Hydro electric power is the most reliable and cost effective small-scale renewable energy source available. A small hydro system utilizes a turbine, alternator, water jets aimed at the turbine and a control circuit. Other required components are a battery storage bank, regulator and enough water line to get the water to the turbine. Hydro systems, unlike solar components, do require some maintenance. To take advantage of hydro power your water source must provide both volume and pressure (otherwise known as head). If your creek or stream can deliver more than 5 gallons per minute then you have enough flow volume. Pressure, or head, is the height the water falls vertically. A standard microhydro system needs at least 10 feet of head in order to provide usable amounts of power.

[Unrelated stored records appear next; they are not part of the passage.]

Lemma check_versions_spec hosts l : NoDup l ->
  match check_versions version version_other hosts l with
  | Ok l' => NoDup l' /\ (forall h, h ∈ hosts -> as_expected h) /\
             forall x, x ∈ l' <-> x ∈ l \/ exists h, h ∈ hosts /\ compared h /\ drbd_git_hash h = x
  | Raise _ => exists h, h ∈ hosts /\ ~ as_expected h
  end.
Proof.
  revert l. induction hosts as [|h hosts IH]; intros l Hl.
  { cbn. split_and!; [done|by intros h ?%elem_of_nil|]. intros x. split; [by left|]. by intros [?|(h & ?%elem_of_nil & _)]. }
  cbn [check_versions]. destruct (expectation version version_other h) as [[v same]|] eqn:He.
  2: { assert (Hh : as_expected h /\ ~ compared h) by (split; [intros v s; congruence|intros [v Hv]; congruence]).
       specialize (IH l Hl). destruct (check_versions _ _ _ l) as [l'|]; [destruct IH as (H1 & H2 & H3)|set_solver].
       split_and!; [done|set_solver|]. intros x. rewrite H3. set_solver. }
  set (l1 := if same && _ then _ else l).
  assert (H1 : NoDup l1 /\ forall x, x ∈ l1 <-> x ∈ l \/ (same = true /\ drbd_git_hash h = x)).
  { unfold l1. destruct same; cbn [andb]; [|set_solver]. destruct (decide (drbd_git_hash h ∈ l)) as [Hin|Hin].
    - rewrite bool_decide_true by done. cbn. split; [done|]. intros x. split; [by left|]. by intros [?|[_ <-]].
    - rewrite bool_decide_false by done. cbn. split; [apply NoDup_app; split_and!; [done|set_solver|apply NoDup_singleton]|set_solver]. }
  destruct H1 as [Hl1 Hin1]. destruct (fnmatchcase (drbd_version h) v) eqn:Hm.
  - assert (Hh : as_expected h) by (intros v' s' Hv; rewrite He in Hv; injection Hv as <- <-; by apply glob_spec).
    assert (Hc : compared h <-> same = true) by (split; [intros [v' Hv']; congruence|intros ->; by exists v]).
    specialize (IH l1 Hl1). destruct (check_versions _ _ _ l1) as [l'|]; [destruct IH as (H1 & H2 & H3)|set_solver].
    split_and!; [done|set_solver|]. intros x. rewrite H3, Hin1. set_solver.
  - exists h. split; [by left|]. intros Hh. specialize (Hh v same He). apply glob_spec in Hh. unfold fnmatchcase in Hm. congruence.
Qed.
End check.

(** The entry of a host, for the package that was found *)
Definition entry_of (h : checked_host) (pkg : string) : json :=
  JObj [("version", JStr (drbd_version h)); ("git_hash", JStr (drbd_git_hash h)); ("package", JStr pkg)].
Definition c_name (h : checked_host) : string := h_name (c_info h).

Definition recorded (hosts : list checked_host) (d : dict string json) : Prop :=
  d_keys d = map c_name hosts /\ Forall (fun p => exists h pkg, snd p = entry_of h pkg) d /\
  forall h, h ∈ hosts -> exists pkg, d_get (c_name h) d = Some (entry_of h pkg).
Lemma recorded_step hosts d h pkg : c_name h ∉ map c_name hosts -> recorded hosts d ->
  recorded (hosts ++ [h]) (d_set (c_name h) (entry_of h pkg) d).
Proof.
  intros Hn (Hk & Hf & Hg). split_and!.
  - rewrite d_keys_set, Hk, decide_False, map_app by (by rewrite ?Hk). done.
  - apply d_set_Forall; [done|]. by exists h, pkg.
  - intros h' [Hh| ->%list_elem_of_singleton]%elem_of_app.
    + destruct (Hg h' Hh) as [pkg' Hp]. exists pkg'. rewrite d_get_set, decide_False; [done|]. intros Heq. apply Hn.
      rewrite <-Heq. apply list_elem_of_fmap. by exists h'.
    + exists pkg. by rewrite d_get_set, decide_True.
Qed.
Lemma entries_wf d : NoDup (d_keys d) -> Forall (fun p => exists h pkg, snd p = entry_of h pkg) d -> json_wf (JObj d).
Proof.
  intros Hn Hf. split; [done|]. clear Hn. induction Hf as [|[k j] d (h & pkg & Hj) _ IH]; [done|]. cbn in Hj |- *. subst j. split; [|done].
  split; [|done]. apply (bool_decide_unpack _). vm_compute. exact I.
Qed.

(** ** Properties *)

(** a pattern without special characters stands for itself, and one with
    an asterisk at its end, as in [9.2.*], for all versions that begin with
    the rest; in general the matcher finds whether the text can be divided
    among the parts of the pattern. *)
Theorem version_patterns name s :
  (fnmatchcase name s = true <-> matches (tokens (slen s) s) name) /\
  (sall plain s = true ->
   (fnmatchcase name s = true <-> name = s) /\
   (fnmatchcase name (s +:+ "*") = true <-> startswith s name = true)).
Proof.
  split; [apply glob_spec|]. intros Hs. split; unfold fnmatchcase; rewrite glob_spec.
  - pose proof (tokens_plain s EmptyString 0 Hs) as Ht. rewrite sapp_nil_r, Nat.add_0_r in Ht. rewrite Ht, matches_chars. split.
    + intros (r & -> & Hr). inversion Hr. by rewrite sapp_nil_r.
    + intros ->. exists EmptyString. split; [by rewrite sapp_nil_r|constructor].
  - rewrite slen_app, tokens_plain by done. rewrite matches_chars, startswith_spec. split.
    + intros (r & -> & _). by exists r.
    + intros [r ->]. exists r. split; [done|]. rewrite <-(sapp_nil_r r). constructor. constructor.
Qed.
(* ===== verification/Disktools.v ===== *)
(** * Storage pools and volumes (src/python/disktools.py)

    The four storage backends, the device mapper layers on top of them and the
    arguments of [create-md], as the commands they run on the host.  Sizes are
    the strings the commands receive. *)

From S2P Require Import Prelude PyStr Dict Host.
From Stdlib Require Import QArith.
#[local] Open Scope Z_scope.

(** ** Data *)

(** A pool; the host it lives on is an argument of its operations. *)
Inductive pool :=
| LvmPool (thin : bool) (discard_granularity : option Z)
| StorageSpacesPool (thin : bool) (backing_device : string)
| RawPool (backing_device : string)
| ZfsPool (thin : bool) (discard_granularity : option Z).

(** The two subclasses of [DeviceMapperTarget] *)
Inductive dm_kind := DelayVolume (delay_ms : Z) | EmulatedBlockSizeVolume (logical_block_size : Z).

Inductive disk_vol :=
| LvmVolume (name lv lvsize : string)
| StorageSpacesVolume (name lv : string)
| RawVolume (backing_device guid device_path start part_number : string)
| ZfsVolume (dataset_name : string)
| DeviceMapper (kind : dm_kind) (device_name sectors : string) (backing_volume : disk_vol).

Definition dm_type (k : dm_kind) : string :=
  match k with DelayVolume _ => "delay" | EmulatedBlockSizeVolume _ => "ebs" end.

Definition volume_path (v : disk_vol) : string :=
  match v with
  | LvmVolume _ lv _ => lv
  | StorageSpacesVolume _ lv => lv
  | RawVolume _ _ device_path _ _ => device_path
  | ZfsVolume dataset_name => "/dev/zvol/" +:+ dataset_name
  | DeviceMapper _ device_name _ _ => "/dev/mapper/" +:+ device_name
  end.

(** ** Sizes *)

Definition size_exponent (unit : ascii) : option Z :=
  d_get unit [("K", 1); ("M", 2); ("G", 3); ("T", 4); ("P", 5)]%char.

(** [StorageSpacesVolume.size_in_bytes] *)
Definition size_in_bytes (size_str : string) : res Z :=
  match srev size_str with
  | EmptyString => py_int EmptyString
  | String last rest =>
      let unit := to_upper last in
      if is_digit unit then py_int size_str
      else
        let* size_int := py_int (srev rest) in
        match size_exponent unit with
        | Some exponent => Ok (size_int * 1024 ^ exponent)
        | None => Raise (ValueError ("Invalid storage size unit in " +:+ size_str))
        end
  end.

Section disktools.
Context `{SshServer}.
(** [uuid.uuid5(uuid.NAMESPACE_URL, name)], and the [data_percent] field of the
    first volume in the JSON report of [lvs] *)
Context (uuid5 : string -> string) (lvs_data_percent : string -> res Q).

(** ** Metadata *)

Definition drbdmeta_supports_uuid_options (h : host_info) : M env bool :=
  let* cached := gets (fun e => uuid_options e !! h_name h) in
  match cached with
  | Some b => mret b
  | None =>
      let* out := run_out h ["bash"; "-c";
        "drbdmeta - v09 /dev/null internal create-md 3 --initial-current-uuid 2>&1 || true"] in
      let b := has_sub "requires an argument" out in
      modify (fun e => Env (sent_log e) (<[h_name h := b]> (uuid_options e))) ;;;
      mret b
  end.

(** The keyword arguments of [create_md] about UUIDs and flags *)
Record md_flags := MdFlags {
  initial_current_uuid : option string;
  consistent : bool;
  uptodate : bool;
  peers_outdated : bool;
  rotate_uuids : bool
}.
Definition truthy (o : option string) : bool :=
  if o is Some s then negb (bool_decide (s = EmptyString)) else false.
Definition any_flag (f : md_flags) : bool :=
  truthy (initial_current_uuid f) || consistent f || uptodate f || peers_outdated f || rotate_uuids f.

To determine the power that can be produced at your site you need to know the flow and head. Flow (the rate at which the water moves in the stream) is measured in gallons per minute (gpm) or liters per second (lps). You can determine this by channeling water into a pipe and then into a container with a known volume and then noting the time it takes to fill the container. The head, which is the vertical distance the water travels, can be measured either by using a transit or by siting along a level. This can also be done by using a transparent hose and using it as a level or by utilizing a length of pipe filled with water with a pressure gauge attached to the end. Once the head and flow are known the appoximate power output can be calculated with the following formula: Head (feet) X Flow(gpm) / 10 = power output (watts)
(Note: the accuracy of the output calculation depends on the accuracy of your measurements.)